Activity:
Show each line of the data below that has the string "them" in it.

━━━━━ Information supplied

(* ===== verification/Prelude.v ===== *)
(** * Korvun: a verification library for the Go kernel

    Korvun runs assistants ("brains") behind channels.  A message arrives as
    an envelope, is deduplicated and routed to a brain; the brain selects
    models and tools under a policy, asks the models in sequence or in
    parallel, and reduces their answers.  A tool call becomes an action: it is
    bound to an identity, checked against the intents and grants of a human,
    perhaps parked for an approval, charged to budgets, executed, and recorded
    in a signed ledger of receipts.  This library models the parts of that
    path that decide something.

    ** Files and the code they model (paths under src/)

    - [Prelude]: Go values every file shares: instants, 64-bit wrap-around,
      error values with [errors.Is], guards, loops over a set of seen keys.
    - [Kernel] (internal/action/state.go, effect.go, contract.go): the action
      state machine, the effect ladder, the lifecycle of contracts.
    - [Grants] (contract.go, attenuation.go, validity.go, budget.go): the
      grants of version 1, delegation, and the in-memory budget ledger.
    - [Json], [Struct], [Wire]: encoding/json as the code uses it.  [Json] has
      values, the scanner, [Marshal] and [CanonicalParams]; [Wire] the flat
      structs of receipts and approvals; [Struct] the nested structs of the
      contracts of version 2, read under a type.
    - [Encoding], [Text], [Paths]: SHA-256, hex, decimal, RFC 3339, runes and
      lexical paths, all executable.
    - [Dispatch], [Policy] (internal/model, internal/policy): one model call,
      the fan-out and the sequential coordinators, the retry decorator; the
      selectors of models and tools, the priority and consensus reducers.
    - [Envelope], [Conversation], [Dedup], [Bus] (internal/envelope,
      internal/conversation, internal/router/dedup.go, internal/bus): the
      message and its validator, the in-memory session store behind the class
      [SessionStore], the deduplication window, the event bus.
    - [Digests], [Receipts], [Approvals] (internal/action/action.go,
      identity.go, wire.go, receipt.go, signing.go, approval.go, preview.go,
      bound.go, and ledger.go of the store): what the digests bind, the three
      eras of receipts and their chain, approvals and previews.
    - [Intents], [Authority], [Contracts] (intent_v2.go, authority_v2.go): the
      signed intents and grants of version 2, one delegation edge, the use an
      operation makes of resources, and the strict readers of stored bytes.
    - [Identity] (internal/identity): issuers, ingress, evidence, its seals.
    - [Snapshots] (authorization_snapshot.go): the signed record of why an
      action was allowed to start.
    - The store (internal/action/sqlite), one file per group of doors over the
      tables of [Tables]: [StoreBudget] the budget accounts with their chains
      of signed debits; [StoreIdentity] principals, bindings, evidence rows and
      the identity gate; [StoreIntents] the life of an intent; [StoreGrants]
      issue, delegation, revocation and import of grants and the walk over a
      chain; [StoreBirths] the activation of a profile and the ledger of
      approval births; [StoreConfig] the clauses of the configuration;
      [StoreStart] the resolution of authority, the start of a request and its
      park; [StoreLedger] the attempts, the closes and their receipts;
      [StoreApprovals] the life of an approval: birth, decision, expiry, sweep,
      hand-out of the arguments, strict start, tombstones and reads;
      [StoreRuns] whole runs of these doors.
    - [Executor] (internal/action/executor, internal/tool/outcome.go): the one
      path that runs a tool, against an interface to the store and the tools.
    - [Protocol], [Agent], [Orchestrator] (internal/brain): what a model is
      told and how its replies are read; the two lanes of an agent, a bounded
      loop over [Executor]; the fan-out brain over a coordinator and a policy.
    - [Router] (internal/router): one inbound message from the deduplication
      window through sessions, commands, takeover and notes to the queue of a
      brain, and replies to the queue of a channel.  [RouterRuns]: the callers,
      the workers and the shutdown over those queues.
    - [Supervisor] (internal/supervisor): the life of the running app, its
      replacement under another configuration, and those who ask for it.

    ** How the model corresponds to the code

    A struct is a [Record] with the Go field names, an enum the Go strings or
    constructors, a map a [gmap].  A method that mutates its receiver takes
    and returns the state; a method under a mutex is one step of it.  Errors
    are values of [Prelude.error], so that [errors.Is] is a function.  [int]
    and [int64] are [Z] with [wrap64] where the code adds or subtracts.  The
    goroutines of the bus, the fan-out pool, the router's queues and the
    supervisor are step relations whose steps interleave freely.  A door of the store is a transaction
    [Tables.Tx], a function of the tables that either commits or leaves them
    unchanged; unique indexes, checks and foreign keys the doors can violate
    are tests that answer [ErrConstraint].

    ** What the theorems show

    - Runs of the store: whatever sequence of doors it answers, each account
      has paid exactly the starts that used it and is never overdrawn, every
      action row moves along its edges, each close has its one receipt, and
      nothing starts, is decided or is handed out twice ([StoreRuns]).
    - Starts: a start, immediate or after an approval, finds every link of the
      chain, the intent, the identity and the budget in order, or changes
      nothing ([StoreStart], [StoreApprovals]).
    - The executor: a tool runs only after the whole of its admission is on
      record, once, with the arguments that were judged or approved, and what
      runs is closed ([Executor]).
    - A message: it costs a bounded number of model calls and tool attempts,
      gets one reply and one group of remembered turns, and nothing a model
      says widens what its tools may do ([Agent], [Orchestrator]); the reader
      of printed calls accepts one sentence ([Protocol]).
    - The router: each message has one fate, queued, answered or refused; a
      redelivery is dropped and a refused message may come again; a reply is
      queued, sent or reported ([Router]); the queues lose, repeat and reorder
      nothing and, left alone, come to rest ([RouterRuns]).
    - Reloads: one at a time, one app at a time, the disk behind a started app
      only, and every handle told the history that happened ([Supervisor]).
    - Machines and invariants: an action's history is a run of the sealed
      table; the in-memory budgets are never overspent; sessions stay
      numbered; a disabled principal stays out.
    - Authority never widens: along a chain of delegations, at any depth, in
      both versions; a private envelope selects local models only; the tool
      gate only grants what both sides allow.
    - Seals: equal digests mean equal terms, or an explicit SHA-256 collision
      ([Digests.sha256_collision], never assumed away); signatures are checked
      over recomputed bytes in their own domain.
    - Round trips: canonical parameters are a normal form; receipts,
      approvals, evidence, grants and intents are read back from the bytes
      they are sealed as.
    - Concurrency and termination: bus, pool, router and supervisor are safe
      in every interleaving; bus, pool and queues account for every offer and
      end; retries are bounded.

    ** Bounds and fuel

    The JSON reader runs on [Json.json_fuel], more than the length of its
    input; escapes and string pieces on the length of the string; decimal
    printing on the number of digits.  Each recursion consumes at least one
    byte, and the round trips show that the fuel is never what stops them.
    The retry loop runs on [Dispatch.retry_fuel], one round per allowed retry;
    [Dispatch.retry_is_bounded] shows it returns.

    ** What is a parameter

    Ed25519 ([Sign], [Verify], [Public]; only that a signature verifies), the
    reader of times [time.Parse] (only that it reads back what is printed),
    net/url, the verb %q, float formatting, the text normalisation of the
    consensus, the order of map iteration, random bytes and identities,
    clocks, contexts, model providers, bus handlers.  Each theorem that rests
    on such a hypothesis has a witness with a concrete instance.

    ** What is not modelled

    Network and terminal code (channels, model adapters, HTTP servers, the
    control API, the command line, the desktop shell, metrics), start-up
    wiring, configuration files, skills and caged tools: they call the parts
    above or are called as opaque.  SQL text, migrations, database failures
    and cancelled contexts of the action store: a statement of the model
    always answers.  The session store in SQL ([Conversation] models the one in
    memory).  The doors of the version 1 contracts, listings and retention, and
    the handlings of one brain interleaved. *)

From stdpp Require Export base gmap sets list strings option fin_maps sorting.
From Stdlib Require Export ZArith Lia.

━━━━━━━━━━

Your response:
    [Tables.Tx], a function of the tables that either commits or leaves them
    byte, and the round trips show that the fuel is never what stops them.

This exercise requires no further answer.